- [ACTIVITY] Every line in the records below between the one holding "- apply (wf_policy a Hwf)." and the one holding "exists m', load", inclusive, is to be set down exactly; all other lines are to be left out.

Stored items from a collection
(* ===== verification/Frames.v ===== *)
(** * Frames (include/isf/protocol.hpp, src/protocol.cpp)

    The framing of the wire protocol: [encode_frame] and the incremental
    [FrameDecoder], with the reference parser of a whole byte stream that the
    decoder is shown to implement however the stream is cut. *)

From Stdlib Require Import Strings.Byte.
From S2P Require Import Prelude Outcome Ids Wire Digest.

Definition kFrameMagic : N := 0x31465349.
Definition kFrameHeaderBytes : nat := 16.
Definition kDefaultMaxFrameBytes : N := N.shiftl 1 20.
Definition kAbsoluteMaxFrameBytes : N := N.shiftl 64 20.

Module FrameError.
Inductive t :=
| Ok | ShortHeader | BadMagic | LengthTooLarge | LengthZero | ChecksumMismatch | UnexpectedFlags
| TruncatedPayload | Closed | TimedOut | IoError.
#[export] Instance t_eq_dec : EqDecision t.
Proof. solve_decision. Defined.
End FrameError.
Export (hints) FrameError.
Abbreviation FrameError := FrameError.t.

(** The length is cast to 32 bits. *)
Definition encode_frame (payload : bytes) : bytes :=
  w_u32 kFrameMagic ++ w_u32 (blen payload mod 2 ^ 32) ++ w_u32 (crc32c payload) ++ w_u32 0 ++ payload.

(** ** The incremental decoder *)

Record FrameDecoder := mkFrameDecoder {
  max_frame_bytes_ : N;
  buffer_ : bytes;
  cursor_ : nat;
  last_error_ : FrameError;
  failed_ : bool;
}.

Definition new_decoder (max_frame_bytes : N) : FrameDecoder :=
  mkFrameDecoder max_frame_bytes [] 0 FrameError.Ok false.

(** [buffered()] *)
Definition buffered (d : FrameDecoder) : nat := length (buffer_ d) - cursor_ d.

Definition with_buffer (buffer : bytes) (cursor : nat) (d : FrameDecoder) : FrameDecoder :=
  mkFrameDecoder (max_frame_bytes_ d) buffer cursor (last_error_ d) (failed_ d).

Definition fail_with (e : FrameError) (d : FrameDecoder) : FrameDecoder :=
  mkFrameDecoder (max_frame_bytes_ d) (buffer_ d) (cursor_ d) e true.

(** [(max_frame_bytes_ + kFrameHeaderBytes) * 2U] *)
Definition buffer_bound (d : FrameDecoder) : N :=
  wrap64 (wrap64 (max_frame_bytes_ d + N.of_nat kFrameHeaderBytes) * 2).

Definition push (d : FrameDecoder) (data : bytes) : FrameDecoder * Status :=
  if failed_ d then (d, Status.Corrupt)
  else
    let d := if (0 <? cursor_ d)%nat then with_buffer (drop (cursor_ d) (buffer_ d)) 0 d else d in
    if buffer_bound d <? blen data
    then (fail_with FrameError.LengthTooLarge d, Status.LimitExceeded)
    else
      let d := with_buffer (buffer_ d ++ data) (cursor_ d) d in
      if buffer_bound d <? blen (buffer_ d)
      then (fail_with FrameError.LengthTooLarge d, Status.LimitExceeded)
      else (d, Status.Ok).

Definition next (d : FrameDecoder) : FrameDecoder * Expected bytes :=
  if failed_ d then (d, Fail Status.Corrupt)
  else
    let available := (length (buffer_ d) - cursor_ d)%nat in
    if (available <? kFrameHeaderBytes)%nat then (d, Fail Status.NotFound)
    else
      let header := drop (cursor_ d) (buffer_ d) in
      if negb (get_le 4 0 header =? kFrameMagic)
      then (fail_with FrameError.BadMagic d, Fail Status.Invalid)
      else
        let len := get_le 4 4 header in
        let expected_crc := get_le 4 8 header in
        let flags := get_le 4 12 header in
        if negb (flags =? 0) then (fail_with FrameError.UnexpectedFlags d, Fail Status.Invalid)
        else if max_frame_bytes_ d <? len
        then (fail_with FrameError.LengthTooLarge d, Fail Status.LimitExceeded)
        else
          let total := (kFrameHeaderBytes + N.to_nat len)%nat in
          if (available <? total)%nat then (d, Fail Status.NotFound)
          else
            let payload := take (N.to_nat len) (drop kFrameHeaderBytes header) in
            if negb (crc32c payload =? expected_crc)
            then (fail_with FrameError.ChecksumMismatch d, Fail Status.Corrupt)
            else
              let cursor := (cursor_ d + total)%nat in
              (if (cursor =? length (buffer_ d))%nat then with_buffer [] 0 d
               else with_buffer (buffer_ d) cursor d, Ok payload).

Definition reset (d : FrameDecoder) : FrameDecoder := new_decoder (max_frame_bytes_ d).

(** ** The reference parser *)

(** What the bytes of a stream begin with. *)
Inductive Head :=
| Waiting
| Bad (e : FrameError) (s : Status)
| Frame (payload rest : bytes).

Definition frame_head (max : N) (data : bytes) : Head :=
  if (length data <? kFrameHeaderBytes)%nat then Waiting
  else if negb (get_le 4 0 data =? kFrameMagic) then Bad FrameError.BadMagic Status.Invalid
  else if negb (get_le 4 12 data =? 0) then Bad FrameError.UnexpectedFlags Status.Invalid
  else
    let len := get_le 4 4 data in
    if max <? len then Bad FrameError.LengthTooLarge Status.LimitExceeded
    else if (length data <? kFrameHeaderBytes + N.to_nat len)%nat then Waiting
    else
      let payload := take (N.to_nat len) (drop kFrameHeaderBytes data) in
      if negb (crc32c payload =? get_le 4 8 data)
      then Bad FrameError.ChecksumMismatch Status.Corrupt
      else Frame payload (drop (kFrameHeaderBytes + N.to_nat len) data).

(** The payloads of a stream, why the parser stops ([NotFound] when it needs
    more bytes) and the bytes it stops at. *)
Fixpoint parse_frames (fuel : nat) (max : N) (data : bytes) : list bytes * Status * bytes :=
  match fuel with
  | O => ([], Status.NotFound, data)
  | S fuel =>
      match frame_head max data with
      | Waiting => ([], Status.NotFound, data)
      | Bad _ s => ([], s, data)
      | Frame payload rest =>
          let '(payloads, s, rest) := parse_frames fuel max rest in (payload :: payloads, s, rest)
      end
  end.

(** A frame takes a header at least ([parse_fuel]). *)
Definition parse_stream (max : N) (data : bytes) : list bytes * Status * bytes :=
  parse_frames (S (length data)) max data.

(** ** The decoder in the receive loop *)

(** The calls of [next] after bytes have arrived, up to the first that fails. *)
Fixpoint drain (fuel : nat) (d : FrameDecoder) : FrameDecoder * list bytes * Status :=
  match fuel with
  | O => (d, [], Status.NotFound)
  | S fuel =>
      match next d with
      | (d, Fail s) => (d, [], s)
      | (d, Ok payload) =>
          let '(d, payloads, s) := drain fuel d in (d, payload :: payloads, s)
      end
  end.

(** The receive loop over the chunks a peer sends: it ends with the first
    failure other than the wait for more bytes. *)
Fixpoint feed (d : FrameDecoder) (chunks : list bytes) : FrameDecoder * list bytes * Status :=
  match chunks with
  | [] => (d, [], Status.NotFound)
  | chunk :: chunks =>
      let '(d, pushed) := push d chunk in
      if negb (is_ok pushed) then (d, [], pushed)
      else
        let '(d, payloads, s) := drain (S (length (buffer_ d))) d in
        if bool_decide (s = Status.NotFound) then
          let '(d, more, s) := feed d chunks in (d, payloads ++ more, s)
        else (d, payloads, s)
  end.
Definition from_snapshot (random : Incarnation) (c : AuthorityConfig) (s : AuthoritySnapshot) :
    Expected Authority :=
  fail_if negb (is_ok (validate (snap_policy s))) with Status.Corrupt ;;
  let a := new_authority random c in
  let epoch := if epoch_value (snap_epoch s) =? 0 then mkEpoch 1 else snap_epoch s in
  let config := set_cfg_epoch epoch (set_cfg_policy (snap_policy s) (config a)) in
  domains ← load (fun v => raw (dom_id v)) (snap_domains s) (domains_ a);
  sites ← load (fun v => raw (site_id v)) (snap_sites s) (sites_ a);
  paths ← load (fun v => raw (path_id v)) (snap_paths s) (paths_ a);
  attestations ← load (fun v => raw (att_id v)) (snap_attestations s) (attestations_ a);
  '(grants, index) ← load_grants (snap_grants s) (grants_ a) (request_index a);
  verifications ← load (fun v => raw (ver_id v)) (snap_verifications s) (verifications_ a);
  oversubscriptions ← load (fun v => raw (ovs_id v)) (snap_oversubscriptions s) (oversubscriptions_ a);
  Ok (mkAuthority config (snap_last_arbitration s) sites paths domains attestations grants
        verifications oversubscriptions index).

(** ** The codec round trip *)

(** Every record has an encoding of at least one byte, which is what the bound
    of [container_count] on the remaining bytes relies on. *)
Class NonEmptyCodec (A : Type) `{!Codec A} := encode_nonempty (v : A) : (1 <= length (encode v))%nat.

#[export] Instance site_nonempty : NonEmptyCodec SiteRecord.
Proof. intros v. cbn. lia. Qed.
#[export] Instance path_nonempty : NonEmptyCodec PathRecord.
Proof. intros v. cbn. lia. Qed.
#[export] Instance domain_nonempty : NonEmptyCodec SharedRiskDomain.
Proof. intros v. cbn. lia. Qed.
#[export] Instance attestation_nonempty : NonEmptyCodec CapacityAttestation.
Proof. intros v. cbn. lia. Qed.
#[export] Instance grant_nonempty : NonEmptyCodec GrantRecord.
Proof. intros v. cbn. lia. Qed.
#[export] Instance verification_nonempty : NonEmptyCodec VerificationRecord.
Proof. intros v. cbn. lia. Qed.
#[export] Instance oversubscription_nonempty : NonEmptyCodec OversubscriptionAuthority.
Proof. intros v. cbn. lia. Qed.

Section ListRoundtrip.
Context {A : Type} `{!Codec A} `{!NonEmptyCodec A}.

Definition list_wf (lim : WireLimits) (l : list A) : Prop :=
  blen l <= max_container lim /\ u32_ok (blen l) /\ Forall (codec_wf lim) l.

Lemma r_items_w lim l rest :
  Forall (codec_wf lim) l -> r_items (length l) lim (mjoin (encode <$> l) ++ rest) = Ok (l, rest).
Proof.
  intros Hl. induction Hl as [|x l Hx _ IH]; [done|].
  csimpl. rewrite <-app_assoc. cbn [length r_items].
  erewrite reader_bind_Ok by (by apply codec_roundtrip).
  by erewrite reader_bind_Ok by exact IH.
Qed.

Lemma encoded_length (l : list A) : (length l <= length (mjoin (encode <$> l)))%nat.
Proof.
  induction l as [|x l IH]; [done|]. csimpl. rewrite length_app.
  pose proof (encode_nonempty x). lia.
Qed.

Lemma r_list_w lim l rest : list_wf lim l -> r_list lim (w_list l ++ rest) = Ok (l, rest).
Proof.
  intros (Hmax & Hu & Hl). unfold r_list, w_list. rewrite <-app_assoc.
  assert (r_container_count lim (w_u32 (blen l mod 2 ^ 32) ++ mjoin (encode <$> l) ++ rest) =
    Ok (blen l, mjoin (encode <$> l) ++ rest)) as Hc.
  { unfold r_container_count. rewrite N.mod_small by done.
    erewrite reader_bind_Ok by (by apply r_u32_w). unfold r_limits, r_remaining, mbind, reader_bind.
    rewrite (proj2 (N.ltb_ge _ _)) by done. rewrite (proj2 (N.ltb_ge _ _)); [done|].
    pose proof (encoded_length l). unfold blen. rewrite length_app. lia. }
  rewrite (reader_bind_Ok _ _ _ _ _ _ Hc). unfold blen. rewrite Nat2N.id. by apply r_items_w.
Qed.
End ListRoundtrip.

Record snapshot_wf (lim : WireLimits) (v : AuthoritySnapshot) : Prop := {
  swf_epoch : u64_ok (epoch_value (snap_epoch v));
  swf_incarnation : id_wf (raw (snap_incarnation v));
  swf_policy : policy_wf (snap_policy v);
  swf_sites : list_wf lim (snap_sites v);
  swf_paths : list_wf lim (snap_paths v);
  swf_domains : list_wf lim (snap_domains v);
  swf_attestations : list_wf lim (snap_attestations v);
  swf_grants : list_wf lim (snap_grants v);
  swf_verifications : list_wf lim (snap_verifications v);
  swf_oversubscriptions : list_wf lim (snap_oversubscriptions v);
  swf_last_arbitration : u64_ok (arb_value (snap_last_arbitration v));
}.

Lemma decode_encode_snapshot lim v rest :
  snapshot_wf lim v -> decode_snapshot lim (encode_snapshot v ++ rest) = Ok (v, rest).
Proof.
  intros []. unfold encode_snapshot, decode_snapshot. rewrite <-?app_assoc.
  erewrite reader_bind_Ok by (by apply r_epoch_w).
  erewrite reader_bind_Ok by (by apply r_id128_w).
  erewrite reader_bind_Ok by (by apply codec_roundtrip).
  do 7 (erewrite reader_bind_Ok by (by apply r_list_w)).
  erewrite reader_bind_Ok by (by apply r_u64_w).
  cbv [mret reader_ret]. rewrite from_raw_raw. by destruct v as [? ? ? ? ? ? ? ? ? ? []].
Qed.

(** The snapshot of a well-formed authority has an encoding that decodes, as
    long as no table has more records than a container may have; the records
    only look at the bound on strings, which all readers of snapshots share. *)
Lemma snapshot_of_wf max_bytes max_container a :
  authority_wf a -> max_container < 2 ^ 32 ->
  (let fits {A} (t : gmap Id128 A) := blen (values t) <=? max_container in
   fits (sites_ a) && fits (paths_ a) && fits (domains_ a) && fits (attestations_ a) &&
   fits (grants_ a) && fits (verifications_ a) && fits (oversubscriptions_ a) = true)%bool ->
  id_wf (raw (incarnation a)) -> u64_ok (arb_value (last_arbitration a)) ->
  snapshot_wf (mkWireLimits max_bytes 4096 max_container 8) (snapshot a).
Proof.
  intros Hwf Hmax Hfit Hinc Harb. cbv beta zeta in Hfit. to_prop.
  set (lim := mkWireLimits _ _ _ _).
  assert (forall A `{!Codec A} (l : list A), blen l <= max_container ->
    (forall x, x ∈ l -> codec_wf lim x) -> list_wf lim l) as Hlist.
  { intros A ? l Hb Hl. split_and!; [done|unfold u32_ok; lia|by apply Forall_forall]. }
  split; try done; try (apply Hlist; [done|apply Hwf]).
  - apply (wf_epoch a Hwf).
  - apply (wf_policy a Hwf).
Qed.

(** ** Reconstruction gives the tables back *)

Section Load.
Context {A : Type} (id_of : A -> Id128).

Lemma load_lookup l m :
  NoDup (id_of <$> l) -> (forall x, x ∈ l -> is_nil (id_of x) = false) ->
  exists m', load id_of l m = Ok m' /\ (forall x, x ∈ l -> m' !! id_of x = Some x) /\
           (forall k, k ∉ id_of <$> l -> m' !! k = m !! k).
Proof.
  revert m. induction l as [|x l IH]; intros m Hnd Hnil; csimpl in *.
  { exists m. split_and!; [done|by intros ? ?%elem_of_nil|done]. }
  apply NoDup_cons in Hnd as [Hx Hnd].
  destruct (IH (<[id_of x := x]> m) Hnd) as (m' & Hm' & Hin & Hout).
  { intros y Hy. apply Hnil. by right. }
  exists m'. unfold guard_fail. rewrite Hnil by left. split_and!; [done|..].
  - intros y [->|Hy]%elem_of_cons; [|by apply Hin]. rewrite Hout by done. apply lookup_insert_eq.
  - intros k [Hk Hkl]%not_elem_of_cons. rewrite Hout by done. by rewrite lookup_insert_ne.
Qed.

(** Loading the values of a table puts the table back, over what was there. *)
Lemma load_image (f : A -> A) (t m : gmap Id128 A) :
  (forall x, id_of (f x) = id_of x) ->
  (forall k x, t !! k = Some x -> id_of x = k) ->
  (forall k x, t !! k = Some x -> is_nil k = false) ->
  load id_of (f <$> values t) m = Ok ((f <$> t) ∪ m).
Proof.
  intros Hf Hk Hnil.
  assert (id_of <$> (f <$> values t) = id_of <$> values t) as Hids.
  { rewrite <-list_fmap_compose. by apply list_fmap_ext; cbn. }
  destruct (load_lookup (f <$> values t) m) as (m' & -> & Hin & Hout).
  - rewrite Hids. by apply keyed_values.
  - intros x (y & -> & [k Hx]%elem_of_values)%list_elem_of_fmap. rewrite Hf, (Hk k y Hx). by eapply Hnil.
  - f_equal. apply map_eq. intros k. destruct (t !! k) as [x|] eqn:Hx.
    + rewrite (lookup_union_Some_l _ _ _ (f x)) by (by rewrite lookup_fmap, Hx).
      rewrite <-(Hk k x Hx), <-(Hf x). apply Hin, list_elem_of_fmap_2, elem_of_values. by exists k.
    + rewrite lookup_union_r by (by rewrite lookup_fmap, Hx). apply Hout. rewrite Hids.
      intros (x & -> & [k' Hx']%elem_of_values)%list_elem_of_fmap. rewrite (Hk k' x Hx') in Hx. congruence.
Qed.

- [SOLUTION TO THE PROBLEM]
  - apply (wf_policy a Hwf).
Qed.

(** ** Reconstruction gives the tables back *)

Section Load.
Context {A : Type} (id_of : A -> Id128).

Lemma load_lookup l m :
  NoDup (id_of <$> l) -> (forall x, x ∈ l -> is_nil (id_of x) = false) ->
  exists m', load id_of l m = Ok m' /\ (forall x, x ∈ l -> m' !! id_of x = Some x) /\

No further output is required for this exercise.